In the Future of Voice AI series of interviews, I ask three questions to my guests:
- What problems do you currently see in Enterprise Voice AI?
- How does your company solve these problems?
- What solutions do you envision in the next 5 years?This episode’s guest is Dylan Fox, Founder & CEO at AssemblyAI.
Dylan started AssemblyAI in 2017 inspired by the potential of new voice-powered products like the Amazon Alexa, as well as his experience working as a research engineer at Cisco on new AI products and features. He saw an opportunity to use new AI technology to make fundamental improvements in the way that computers can understand and extract value from voice data. AssemblyAI started in Y Combinator and has now grown into a Series C company with over $115 million in funding from notable investors like Accel, Insight Partners, and Smith Point Capital. Dylan lives in Brooklyn, NY.

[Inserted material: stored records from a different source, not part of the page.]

(** The rows of a run that was not aborted stand for rectangles committed
    on a fresh packer, pairwise disjoint and inside the area. *)
Lemma generate_atlas_and_map_rects (layers ls : list (Layer Name))
    (only_visible pow2 : bool) (max_w max_h pad img_w img_h : Z)
    (trs : list (TextureRect UName)) :
  0 <= pad -> Forall proper_layer layers ->
  generate_atlas_and_map decode layers only_visible pow2 max_w max_h pad
    = Ok (Some (img_w, img_h, ls, trs)) ->
  exists rects : list Rect,
    Forall2 (placed_as pad) trs rects /\
    Forall (inside_area img_w img_h) rects /\
    pairwise_disjoint rects /\
    Forall2 (row_of decode) (List.filter Layer_visible ls) trs /\
    Forall2 (layer_after only_visible) layers ls.
Proof.
  intros Hpad Hlayers Hrun.
  apply generate_atlas_and_map_Some in Hrun as (_ & _ & pk & Hloop).
  apply pack_layers_trace in Hloop
    as (rects & new & Hall & -> & Hplaced & Hrows & Hafter).
  simpl app.
  destruct (TryPack_all_fresh_rects img_w img_h _ rects pk
              (calls_of_proper only_visible pad layers Hpad Hlayers) Hall)
    as [Hin Hdisj].
  exists rects. auto.
Qed.

End PluginLayout.

Section PluginProperties.

Context {Name UName : Type}.
Variable decode : Name -> UName.

Lemma placed_inside_image (pad img_w img_h : Z)
    (trs : list (TextureRect UName)) (rects : list Rect) :
  Forall2 (placed_as pad) trs rects ->
  Forall (inside_area img_w img_h) rects ->
  Forall (inside_image img_w img_h pad) trs.
Proof.
  induction 1 as [|t r trs rects (Hx & Hy & Hw & Hh) _ IH]; intros Hin;
    [constructor|].
  apply Forall_cons in Hin as [(Hx0 & Hy0 & HxW & HyH) Hin].
  constructor; [|exact (IH Hin)].
  unfold inside_image. lia.
Qed.

(** The rows of the layers that end visible have those layers' sizes. *)
Lemma rows_proper (only_visible : bool) (layers ls : list (Layer Name))
    (trs : list (TextureRect UName)) :
  Forall proper_layer layers ->
  Forall2 (layer_after only_visible) layers ls ->
  Forall2 (row_of decode) (List.filter Layer_visible ls) trs ->
  Forall (fun t => 0 < TextureRect_width t /\ 0 < TextureRect_height t) trs.
Proof.
  intros Hlayers Hafter Hrows.
  assert (Hls : Forall proper_layer ls).
  { clear Hrows. induction Hafter as [|l l' layers ls (Hw & Hh & _) _ IH];
      [constructor|].
    apply Forall_cons in Hlayers as [[Hlw Hlh] Hlayers].
    constructor; [|exact (IH Hlayers)].
    unfold proper_layer. rewrite Hw, Hh. auto. }
  assert (Hvis : Forall proper_layer (List.filter Layer_visible ls)).
  { apply Forall_forall. intros l Hl.
    apply list_elem_of_In, filter_In in Hl as [Hl _].
    rewrite Forall_forall in Hls. apply Hls, list_elem_of_In, Hl. }
  clear Hls Hafter Hlayers.
  induction Hrows as [|l t vis trs (_ & Hw & Hh & _) _ IH]; [constructor|].
  apply Forall_cons in Hvis as [[Hlw Hlh] Hvis].
  constructor; [|exact (IH Hvis)].
  rewrite <- Hw, <- Hh. auto.
Qed.

(** X13: when the run is not aborted (no negative padding, layers of at
    least one pixel), every texture of the map lies inside the image area
    [img_w] x [img_h] handed to the packer, and so does its padding to the
    right and below:
    [0 <= x], [0 <= y], [x + width + pad <= img_w] and
    [y + height + pad < img_h]. *)
Theorem plugin_textures_inside_image (layers ls : list (Layer Name))
    (only_visible pow2 : bool) (max_w max_h pad img_w img_h : Z)
    (trs : list (TextureRect UName)) :
  0 <= pad -> Forall proper_layer layers ->
  generate_atlas_and_map decode layers only_visible pow2 max_w max_h pad
    = Ok (Some (img_w, img_h, ls, trs)) ->
  Forall (inside_image img_w img_h pad) trs.
Proof.
  intros Hpad Hlayers Hrun.
  destruct (generate_atlas_and_map_rects decode _ _ _ _ _ _ _ _ _ _
              Hpad Hlayers Hrun) as (rects & Hplaced & Hin & _).
  exact (placed_inside_image pad img_w img_h trs rects Hplaced Hin).
Qed.

(** X14: when the run is not aborted (no negative padding, layers of at
    least one pixel), any two textures of the map are at least [pad]
    apart, across or down; in particular they do not overlap. *)
Theorem plugin_textures_separated (layers ls : list (Layer Name))
    (only_visible pow2 : bool) (max_w max_h pad img_w img_h : Z)
    (trs : list (TextureRect UName)) :
  0 <= pad -> Forall proper_layer layers ->
  generate_atlas_and_map decode layers only_visible pow2 max_w max_h pad
    = Ok (Some (img_w, img_h, ls, trs)) ->
  forall (i j : nat) (t1 t2 : TextureRect UName),
    i <> j -> trs !! i = Some t1 -> trs !! j = Some t2 ->
    separated pad t1 t2.
Proof.
  intros Hpad Hlayers Hrun i j t1 t2 Hij Ht1 Ht2.
  destruct (generate_atlas_and_map_rects decode _ _ _ _ _ _ _ _ _ _
              Hpad Hlayers Hrun)
    as (rects & Hplaced & _ & Hdisj & Hrows & Hafter).
  pose proof (rows_proper only_visible layers ls trs Hlayers Hafter Hrows)
    as Hpos.
  rewrite Forall_forall in Hpos.
  pose proof (Hpos t1 (list_elem_of_lookup_2 _ _ _ Ht1)) as [Hw1 Hh1].
  pose proof (Hpos t2 (list_elem_of_lookup_2 _ _ _ Ht2)) as [Hw2 Hh2].
  destruct (Forall2_lookup_l _ _ _ _ _ Hplaced Ht1)
    as (r1 & Hr1 & Hx1 & Hy1 & Hrw1 & Hrh1).
  destruct (Forall2_lookup_l _ _ _ _ _ Hplaced Ht2)
    as (r2 & Hr2 & Hx2 & Hy2 & Hrw2 & Hrh2).
  pose proof (Hdisj i j r1 r2 Hij Hr1 Hr2) as H12.
  apply boxes_disjoint_apart in H12; [|lia..].
  unfold separated. lia.
Qed.



End PluginProperties.

(** The size rule: the preferred size, or with [pow2] the power of two
    next to it. *)
Lemma image_size_rule (pow2 : bool) (n : Z) :
  1 <= n ->
  exists r : Z,
    (if pow2 then nearest_pow2 n else Ok n) = Ok r /\
    n <= r < 2 * n /\
    (pow2 = true -> is_pow2 r) /\ (pow2 = false -> r = n).
Proof.
  intros Hn. destruct pow2.
  2:{ exists n. split; [reflexivity|]. split; [lia|].
      split; [discriminate | reflexivity]. }
  rewrite nearest_pow2_value by assumption.
  pose proof (Z.log2_nonneg n) as HL.
  pose proof (Z.log2_spec n ltac:(lia)) as [Hlo Hhi].
  replace (Z.succ (Z.log2 n)) with (Z.log2 n + 1) in Hhi by lia.
  eexists. split; [reflexivity|].
  destruct (Z.eqb_spec n (2 ^ Z.log2 n)) as [Heq|Hne].
  - split; [lia|]. split; [|discriminate].
    intros _. exists (Z.log2 n). auto.
  - split; [rewrite Z.pow_add_r in * by lia; lia|].
    split; [|discriminate].
    intros _. exists (Z.log2 n + 1). split; [lia | reflexivity].
Qed.

Section PluginRuns.

Context {Name UName : Type}.
Variable decode : Name -> UName.

(** X17: for preferred sizes of at least 1, no negative padding and
    layers of at least one pixel, the plug-in's layout always comes to an
    end, with a layout or with the abort, never with an error of the
    packer; a layout has the preferred image size, or with [pow2] the
    powers of two next above (at least the preferred size, less than twice
    it). *)
Theorem plugin_returns (layers : list (Layer Name))
    (only_visible pow2 : bool) (max_w max_h pad : Z) :
  1 <= max_w -> 1 <= max_h -> 0 <= pad -> Forall proper_layer layers ->
  exists res,
    generate_atlas_and_map decode layers only_visible pow2 max_w max_h pad
      = Ok res /\
    match res with
    | None => True
    | Some (img_w, img_h, _, _) =>
        max_w <= img_w < 2 * max_w /\ max_h <= img_h < 2 * max_h /\
        (pow2 = true -> is_pow2 img_w /\ is_pow2 img_h) /\
        (pow2 = false -> img_w = max_w /\ img_h = max_h)
    end.
Proof.
  intros Hmw Hmh Hpad Hlayers. unfold generate_atlas_and_map.
  destruct (image_size_rule pow2 max_w Hmw) as (iw & -> & Hiw & Hpw & Hnw).
  destruct (image_size_rule pow2 max_h Hmh) as (ih & -> & Hih & Hph & Hnh).
  rewrite !bind_Ok_l.
  destruct (pack_layers_returns decode only_visible pad layers Hpad Hlayers
              (new_packer iw ih) [] (new_packer_wf iw ih ltac:(lia)))
    as (res & ->).
  rewrite bind_Ok_l.
  destruct res as [[[ls trs] pk]|]; eexists; (split; [reflexivity|]);
    [|exact I].
  split; [exact Hiw|]. split; [exact Hih|]. split; intros Hp; auto.
Qed.

(** X18: a layer to be packed that, with its padding, is wider than the
    image or at least as high as the image makes the plug-in abort: no
    layout, whatever the other layers are. *)
Theorem plugin_aborts_on_oversized (layers : list (Layer Name))
    (only_visible pow2 : bool) (max_w max_h pad img_w img_h : Z)
    (l : Layer Name) :
  1 <= max_w -> 1 <= max_h -> 0 <= pad -> Forall proper_layer layers ->
  (if pow2 then nearest_pow2 max_w else Ok max_w) = Ok img_w ->
  (if pow2 then nearest_pow2 max_h else Ok max_h) = Ok img_h ->
  l ∈ layers -> processed only_visible l = true ->
  img_w < Layer_width l + pad \/ img_h <= Layer_height l + pad ->
  generate_atlas_and_map decode layers only_visible pow2 max_w max_h pad
    = Ok None.
Proof.
  intros Hmw Hmh Hpad Hlayers Hiw Hih Hl Hproc Hbig.
  destruct (image_size_rule pow2 max_w Hmw) as (iw & Hiw' & Hiwb & _).
  destruct (image_size_rule pow2 max_h Hmh) as (ih & Hih' & Hihb & _).
  rewrite Hiw in Hiw'. injection Hiw' as <-.
  rewrite Hih in Hih'. injection Hih' as <-.
  destruct (pack_layers_returns decode only_visible pad layers Hpad Hlayers
              (new_packer img_w img_h) []
              (new_packer_wf img_w img_h ltac:(lia))) as (res & Hloop).
  assert (Hgen :
    generate_atlas_and_map decode layers only_visible pow2 max_w max_h pad
    = Ok (match res with
          | Some (ls, trs, _) => Some (img_w, img_h, ls, trs)
          | None => None
          end)).
  { unfold generate_atlas_and_map.
    rewrite Hiw, Hih, !bind_Ok_l, Hloop, bind_Ok_l. reflexivity. }
  destruct res as [[[ls trs] pk]|]; [exfalso | exact Hgen].
  destruct (generate_atlas_and_map_rects decode _ _ _ _ _ _ _ _ _ _
              Hpad Hlayers Hgen)
    as (rects & Hplaced & Hin & _ & Hrows & Hafter).
  pose proof (placed_inside_image pad img_w img_h trs rects Hplaced Hin)
    as Himg.
  (* the layer's row *)
  apply list_elem_of_lookup in Hl as [i Hi].
  destruct (Forall2_lookup_l _ _ _ _ _ Hafter Hi)
    as (l' & Hl' & Hw' & Hh' & _ & Hvis & _).
  rewrite Hproc in Hvis.
  assert (Hin' : l' ∈ List.filter Layer_visible ls).
  { apply list_elem_of_In, filter_In. split; [|exact Hvis].
    apply list_elem_of_In. eapply list_elem_of_lookup_2. exact Hl'. }
  apply list_elem_of_lookup in Hin' as [k Hk].
  destruct (Forall2_lookup_l _ _ _ _ _ Hrows Hk)
    as (t & Ht & _ & Htw & Hth & _).
  rewrite Forall_forall in Himg.
  destruct (Himg t (list_elem_of_lookup_2 _ _ _ Ht)) as (Hx & Hy & HxW & HyH).
  lia.
Qed.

AssemblyAI builds speech language models that serve as the foundational voice AI infrastructure for next-generation voice applications. Their models deliver industry-leading speech-to-text accuracy with superhuman speech understanding capabilities including speaker detection, summarization, PII redaction, and an LLM gateway — giving developers everything they need to build sophisticated voice AI products.
Universal-3 Pro, the first speech language model optimized specifically for voice AI, goes further with advanced prompting capabilities that let developers customize model behavior for their exact use case. With both async and real-time streaming support, AssemblyAI integrates directly into voice agents, AI assistants, medical scribes, real-time call analysis systems, and more. Tens of thousands of developers rely on AssemblyAI's models to power voice AI applications used by millions of end users every day.
Recap Video
Takeaways
Real-time is the new growth engine - the last ~18–20 months crossed a reliability threshold where voice use cases actually work.
The real barrier in real-time STT is not model quality, it’s running low-latency systems at massive scale without breaking.
Voice AI is quietly expanding beyond agents into robotics, consumer hardware, ambient listening, and medical scribes, which widens the market fast.
Streaming models will always be disadvantaged on “look-ahead,” so the core problem is making good calls with incomplete future context.
The old quality-vs-speed tradeoff is shrinking because hardware and model optimizations are closing the gap between streaming and batch.
The ‘98% accuracy’ claims are meaningless because benchmarks reward clean audio, not real phone chaos and edge cases.
The industry needs hard voice evals where models look bad on purpose (WER ~50%) because that’s closer to real conditions.
The bottleneck is not model quality, it’s operating low-latency voice systems at insane scale without falling over.
Pricing is used as a growth lever: $0.21 per hour, prorated by the second, with automatic volume discounts.
The “no reservations, no concurrency limits” promise is really a bet on infra superiority, not just model quality.
Dylan’s open-source take is blunt: managing your own AI infra is a tax that slows shipping and kills competitiveness.
Specialization beats multimodal generalists for reliability: a model trained 100% on STT tasks is less likely to go off the rails.
Massive training data scale, not a sudden architecture breakthrough, is the main reason accuracy jumped in the last 2–3 years.
Infrastructure is becoming the hidden moat: unlimited rate limits and no concurrency negotiations remove a major bottleneck for teams shipping voice products.
Real-world performance can move business metrics, like a 15–20% lift in voice agent booking conversions from better STT.
Dylan’s adoption forecast is aggressive: we are at the start of a 100x curve, which means today’s usage is the floor, not the peak.